2. Disadvantages of DBSCAN
Requires two user inputs(Eps and MinPts)
Unable to determine variable density cluster
OPTICS:
Able to get variable density cluster
Mainly requires one inputs (i.e, MinPts)
Eps can be considered as ‘infinite’
3. Idea
Creates an augmented ordering of the database
representing its density-based clustering structure
Help us gain a high level understanding of the way data
is structured
4. Observation
For a constant MinPts value, density-based
clusters with higher density are completely
contained in density-connected sets with respect
to a lower density.
Extend the DBSCAN algorithm such that several
distance parameters are processed at the same
time
5. OPTICS
An infinite number of distance parameters eps’
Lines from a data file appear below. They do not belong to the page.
(* ===== verification/ConnSafety.v ===== *)
(** The connection is safe: whatever the peer sends, and whatever the application asks
    for, no method panics, the invariant of ConnInvariant is kept, and the connection
    changes only in the ways [evolves] allows. No code of its own. *)

From stdpp Require Import sorting.
From S2P Require Import Prelude Codec Varint Header Settings Frame Error Stream FrameStream DynamicTable EncoderStream QpackEncoder QpackDecoder ControlStream RequestStream Validation Capsule WtStream Event WtSession Connection ConnInvariant ConnNegotiation ConnWtSession ConnWtStream ConnReceive.

(** ** One item off a request stream *)

(** Rounds left for the loop over the stream. *)
Definition rounds (s : RequestStream) : nat :=
  match recv_peek (rq_recv_buf s) with
  | [] => if bool_decide (rq_recv_state s = RecvComplete) then 0 else 1
  | l => S (length l)
  end.

Lemma rounds_le s : (rounds s <= S (length (recv_peek (rq_recv_buf s))))%nat.
Proof. unfold rounds. destruct (recv_peek _); [case_bool_decide; lia|done]. Qed.

Lemma recv_consume_fits b n : q_wf b -> bytes_ok (recv_peek b) -> 0 < n <= len (recv_peek b) ->
  exists b', recv_consume b n = Some b' /\ q_wf b' /\ bytes_ok (recv_peek b') /\
    (length (recv_peek b') < length (recv_peek b))%nat.
Proof.
  intros Hw Hb Hn. destruct (q_consume_fits b n Hw) as (b' & E & Hw' & Hp); [cbn; lia|].
  cbn [q_consume q_peek recv_queue] in E, Hp. exists b'. rewrite Hp. split_and!; [done..|auto with bytes|].
  unfold drop_z. rewrite length_drop. unfold len in Hn. lia.
Qed.

Lemma handle_frame_wf r f : frame_ok f -> stream_wf r -> stream_wf (fst (handle_frame r f)).
Proof.
  intros Hf [? ? ? ?]. assert (forall d, f = Data d -> bytes_ok d) by (by intros d ->).
  unfold handle_frame. destruct f; try by split.
  - destruct (rq_recv_state r); try by split; destruct (rq_is_wt_connect r); try by split.
    all: destruct (rq_is_wt_connect r); try by split.
    all: case_z; split; try done; cbn; apply bytes_ok_app; auto.
  - destruct (rq_recv_state r); try by split. destruct (rq_is_connect r); by split.
Qed.

Definition received_ok (ev : RawReceivedData) : Prop :=
  match ev with RawHeaders l | RawTrailers l | RawData l => bytes_ok l | StreamEnd => True end.

Lemma handle_frame_received r f r' ev : frame_ok f -> handle_frame r f = (r', Ok (Some ev)) -> received_ok ev.
Proof.
  intros Hf. assert (forall d, f = Data d -> bytes_ok d) by (by intros d ->).
  assert (forall d, f = Headers d -> bytes_ok d) by (by intros d ->).
  unfold handle_frame. destruct f; try done.
  - destruct (rq_recv_state r), (rq_is_wt_connect r); try done; try case_z; try done; intros [= <- <-]; cbn; auto.
  - destruct (rq_recv_state r), (rq_is_connect r); try done; intros [= <- <-]; cbn; auto.
Qed.

Lemma process_raw_loop_ok fuel : forall s, stream_wf s -> (length (recv_peek (rq_recv_buf s)) < fuel)%nat ->
  exists s' res, process_raw_loop fuel s = Some (s', res) /\ stream_wf s' /\
    match res with Ok (Some ev) => received_ok ev /\ (rounds s' < rounds s)%nat | _ => True end.
Proof.
  induction fuel as [|fuel IH]; intros s Hs Hf; [lia|]. cbn [process_raw_loop].
  assert (forall l, recv_peek (rq_recv_buf s) = l -> l <> [] -> rounds s = S (length l)) as Hr.
  { intros l Hl Hne. unfold rounds. rewrite Hl. by destruct l. }
  destruct (recv_peek (rq_recv_buf s)) as [|x l] eqn:E.
  - destruct (recv_fin _ && negb _) eqn:Ec; [|by exists s, (Ok None)].
    apply andb_prop in Ec as [_ Hc]. apply negb_true_iff, bool_decide_eq_false in Hc.
    assert (stream_wf (with_recv s RecvComplete (close_remote (rq_state s)) (rq_recv_body s) (rq_first_frame_processed s)))
      as Hw by (by destruct Hs).
    assert (rounds s = 1%nat) as H1 by (unfold rounds; by rewrite E, bool_decide_false).
    destruct (rq_recv_state s); try (eexists _, _; split; [done|by split]);
      (eexists _, _; split; [done|]; split; [done|]; split; [done|]; rewrite H1; unfold rounds; cbn; rewrite E, bool_decide_true by done; lia).
  - rewrite <- E in *. destruct (read_request_frame _ _) as [[f n]|[e|]] eqn:Ef.
    + pose proof (read_frame_consumed _ _ _ _ _ _ (sw_bytes _ Hs) Ef) as Hn.
      pose proof (read_frame_decode _ _ _ _ _ _ Ef) as Hd. apply decode_frame_inv in Hd as [Hok _]; [|apply Hs].
      destruct (recv_consume_fits _ n (sw_recv _ Hs) (sw_bytes _ Hs) Hn) as (b & Eb & Hwb & Hbb & Hlt).
      rewrite Eb. cbn [mbind option_bind].
      assert (stream_wf (with_recv (with_recv_buf s b) (rq_recv_state s) (rq_state s) (rq_recv_body s) true)) as Hs1.
      { destruct Hs. by split. }
      cbn [rq_recv_state rq_state rq_recv_body with_recv_buf].
      set (s1 := with_recv _ _ _ _ _) in *. pose proof (handle_frame_wf _ _ Hok Hs1) as Hs2.
      assert (rq_recv_buf (fst (handle_frame s1 f)) = b) as Hb2 by by rewrite handle_frame_recv_buf.
      destruct (handle_frame s1 f) as [s2 [[ev|]|e]] eqn:Eh; cbn [fst] in *.
      * eexists _, _. split; [done|]. split; [done|]. split; [by eapply handle_frame_received|].
        rewrite (Hr _ eq_refl) by (by rewrite E). pose proof (rounds_le s2) as Hl. rewrite Hb2 in Hl. lia.
      * destruct (IH s2 Hs2) as (s' & res & Er & Hs' & Hres); [rewrite Hb2; lia|].
        exists s', res. split_and!; [done..|]. destruct res as [[ev|]|]; try done. destruct Hres as [? Hlt2]. split; [done|].
        rewrite (Hr _ eq_refl) by (by rewrite E). pose proof (rounds_le s2) as Hl. rewrite Hb2 in Hl. lia.
      * by eexists _, _.
    + by eexists _, _.
    + case_match; by eexists _, _.
Qed.

Lemma process_raw_ok s : stream_wf s ->
  exists s' res, process_raw s = Some (s', res) /\ stream_wf s' /\
    match res with Ok (Some ev) => received_ok ev /\ (rounds s' < rounds s)%nat | _ => True end.
Proof. intros Hs. apply process_raw_loop_ok; [done|lia]. Qed.

(** ** What an action leaves alone

    [keeps R m]: [m] changes the connection in [R], whatever its outcome. *)
Definition keeps (R : Connection -> Connection -> Prop) {A} (m : action A) : Prop :=
  forall c c' r, m c = Some (c', r) -> R c c'.

Section keeps.
Context (R : Connection -> Connection -> Prop) `{!PreOrder R}.

Lemma keeps_bind {A B} (m : action A) (f : A -> action B) :
  keeps R m -> (forall a, keeps R (f a)) -> keeps R (m ≫= f).
Proof using All.
  intros Hm Hf c c' r. unfold mbind, action_bind. destruct (m c) as [[c1 [a|e]]|] eqn:E; [|intros [= <- _]|done].
  - intros H. etrans; [exact (Hm _ _ _ E)|exact (Hf _ _ _ _ H)].
  - exact (Hm _ _ _ E).
Qed.
Lemma keeps_gets {A} (g : Connection -> A) : keeps R (gets g).
Proof using All. by intros c c' r [= <- _]. Qed.
Lemma keeps_get : keeps R get.
Proof using All. apply keeps_gets. Qed.
Lemma keeps_throw {A} e : keeps R (throw e : action A).
Proof using All. by intros c c' r [= <- _]. Qed.
Lemma keeps_done : keeps R done_with.
Proof using All. by intros c c' r [= <- _]. Qed.
Lemma keeps_ret {A} (a : A) : keeps R (mret a : action A).
Proof using All. by intros c c' r [= <- _]. Qed.
Lemma keeps_lift {A} (a : result Error A) : keeps R (lift a).
Proof using All. by intros c c' r [= <- _]. Qed.
Lemma keeps_expect {A} (a : option A) : keeps R (expect a).
Proof using All. intros c c' r. unfold expect. destruct a; cbn; [by intros [= <- _]|done]. Qed.
Lemma keeps_throw_if b e : keeps R (throw_if b e).
Proof using All. destruct b; [apply keeps_throw|apply keeps_done]. Qed.
Lemma keeps_modify f : (forall c, R c (f c)) -> keeps R (modify f).
Proof using All. by intros Hf c c' r [= <- _]. Qed.
Lemma keeps_method {A} (f : Connection -> Connection * A) : (forall c, R c (fst (f c))) -> keeps R (run_method f).
Proof using All. intros Hf c c' r. unfold run_method. specialize (Hf c). destruct (f c). by intros [= <- _]. Qed.
End keeps.

Create HintDb keeps discriminated.
#[export] Hint Resolve keeps_gets keeps_get keeps_throw keeps_done keeps_ret keeps_lift keeps_expect keeps_throw_if : keeps.
Ltac keep_step :=
  match goal with
  | |- keeps _ (_ ≫= _) => apply keeps_bind; [typeclasses eauto| |intros ?]
  | |- keeps _ (modify _) => apply keeps_modify; [typeclasses eauto|intros ?]
  | |- keeps _ (run_method _) => apply keeps_method; [typeclasses eauto|intros ?]
  | |- keeps _ (match ?x with _ => _ end) => destruct x
  | |- keeps _ _ => solve [auto with keeps typeclass_instances]
  end.
Ltac keep_steps := repeat keep_step.

(** The receiving halves of the request streams. *)
Definition same_recv (s s' : RequestStream) : Prop :=
  rq_recv_buf s' = rq_recv_buf s /\ (rq_recv_state s = RecvComplete <-> rq_recv_state s' = RecvComplete).
Definition streams_kept (c c' : Connection) : Prop :=
  forall id s, streams c !! id = Some s -> exists s', streams c' !! id = Some s' /\ same_recv s s'.

(** Besides, the control stream and the settings are as they were. *)
Definition conn_kept (c c' : Connection) : Prop :=
  streams_kept c c' /\ control_recv c' = control_recv c /\ peer_settings c' = peer_settings c.
Definition core (c : Connection) := (streams c, control_recv c, peer_settings c).

#[export] Instance conn_kept_preorder : PreOrder conn_kept.
Proof.
  split.
  - intros c. split; [|done]. intros id s Hs. by exists s.
  - intros c1 c2 c3 (H1 & E1 & F1) (H2 & E2 & F2). split; [|split; congruence]. intros id s Hs. destruct (H1 id s Hs) as (s2 & Hs2 & Hb2 & Hc2).
    destruct (H2 id s2 Hs2) as (s3 & Hs3 & Hb3 & Hc3). exists s3. split; [done|]. split; [congruence|tauto].
Qed.

Lemma kept_same c c' : core c' = core c -> conn_kept c c'.
Proof. intros [= E1 E2 E3]. split; [|done]. intros id s Hs. exists s. by rewrite E1. Qed.
Lemma kept_update id f c : (forall s, same_recv s (f s)) -> conn_kept c (update_stream id f c).
Proof.
  intros Hf. split; [|done]. intros j s Hs. cbn. destruct (decide (id = j)) as [->|].
  - rewrite lookup_alter_eq, Hs. by eexists.
  - rewrite lookup_alter_ne by done. by eexists.
Qed.
Lemma rounds_same s s' : same_recv s s' -> rounds s' = rounds s.
Proof.
  intros [Hb Hc]. unfold rounds. rewrite Hb. destruct (recv_peek _); [|done].
  by rewrite (bool_decide_ext _ _ Hc).
Qed.

Lemma fold_remove_core l : forall c, core (fold_left remove_wt_stream l c) = core c.
Proof. induction l as [|x l IH]; intros c; [done|]. cbn. by rewrite IH. Qed.
Lemma fold_closed_core l : forall c, core (fold_left remove_closed_stream l c) = core c.
Proof. induction l as [|[x []] l IH]; intros c; [done|..]; cbn; by rewrite IH. Qed.
Lemma deliver_core id c : core (fst (deliver_buffered_streams id c)) = core c.
Proof.
  unfold deliver_buffered_streams. destruct (wt_sessions c !! id) as [s|]; [|done].
  destruct (take_buffered_streams s) as [s1 l]. destruct (deliver_loop _ _ _ _ _ _) as [[[s2 evs] cl] []].
  - exact (fold_closed_core cl (push_events evs c)).
  - destruct (take_buffered_datagrams s2). exact (fold_closed_core cl (push_events evs c)).
Qed.

#[local] Notation kept := (keeps conn_kept).
Ltac same_core := apply kept_same; first [reflexivity|repeat case_match; reflexivity].

Lemma terminate_keeps id code close msg : kept (terminate_wt_session_with id code close msg).
Proof.
  unfold terminate_wt_session_with. keep_steps; try same_core. apply kept_same, fold_remove_core.
Qed.
Lemma terminate_session_keeps id : kept (terminate_wt_session id).
Proof. apply terminate_keeps. Qed.
Lemma terminate_flow_keeps id : kept (terminate_flow_control id).
Proof. apply terminate_keeps. Qed.
#[export] Hint Resolve terminate_keeps terminate_session_keeps terminate_flow_keeps : keeps.
Lemma handle_wt_capsule_keeps id cap : kept (handle_wt_capsule id cap).
Proof. unfold handle_wt_capsule. keep_steps; same_core. Qed.
#[export] Hint Resolve handle_wt_capsule_keeps : keeps.
Lemma wt_capsule_loop_keeps fuel id : kept (wt_capsule_loop fuel id).
Proof. induction fuel as [|fuel IH]; cbn [wt_capsule_loop]; keep_steps; same_core. Qed.
#[export] Hint Resolve wt_capsule_loop_keeps : keeps.
Lemma process_wt_capsule_data_keeps id data : kept (process_wt_capsule_data id data).
Proof. unfold process_wt_capsule_data. keep_steps; same_core. Qed.
#[export] Hint Resolve process_wt_capsule_data_keeps : keeps.
Lemma handle_wt_data_frame_keeps id data : kept (handle_wt_data_frame id data).
Proof. unfold handle_wt_data_frame. keep_steps; same_core. Qed.
Lemma handle_wt_stream_end_keeps id : kept (handle_wt_stream_end id).
Proof. unfold handle_wt_stream_end. keep_steps; same_core. Qed.
#[export] Hint Resolve handle_wt_data_frame_keeps handle_wt_stream_end_keeps : keeps.

Lemma establish_core id c : core (fst (establish_session id c)) = core c.
Proof. unfold establish_session. repeat case_match; done. Qed.
Lemma handle_wt_connect_response_keeps id headers : kept (handle_wt_connect_response id headers).
Proof.
  unfold handle_wt_connect_response. keep_steps; try same_core.
  - by apply kept_same, establish_core.
  - by apply kept_update.
  - unfold announce_session. apply kept_same. by rewrite deliver_core.
Qed.
Lemma register_keeps id headers c : conn_kept c (register_wt_connect_session id headers c).
Proof.
  unfold register_wt_connect_session. case_match; [done|].
  etrans; [|by apply kept_update]. same_core.
Qed.
#[export] Hint Resolve handle_wt_connect_response_keeps : keeps.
which are smaller than a “generating distance”
eps (i.e. 0 <= eps’ <= eps).
Order is stored in which the objects are
processed and the information which would be
used by an extended DBSCAN algorithm to
assign cluster memberships
This information consists of only two values for
each object: the core-distance and a reachability-
distance
6. Terminology
Core distance of an object p:
The core-distance of an object p is simply the smallest
distance eps’ between p and an object in its e-
neighborhood such that p would be a core object with
respect to eps’ if this neighbor is contained in Ne(p).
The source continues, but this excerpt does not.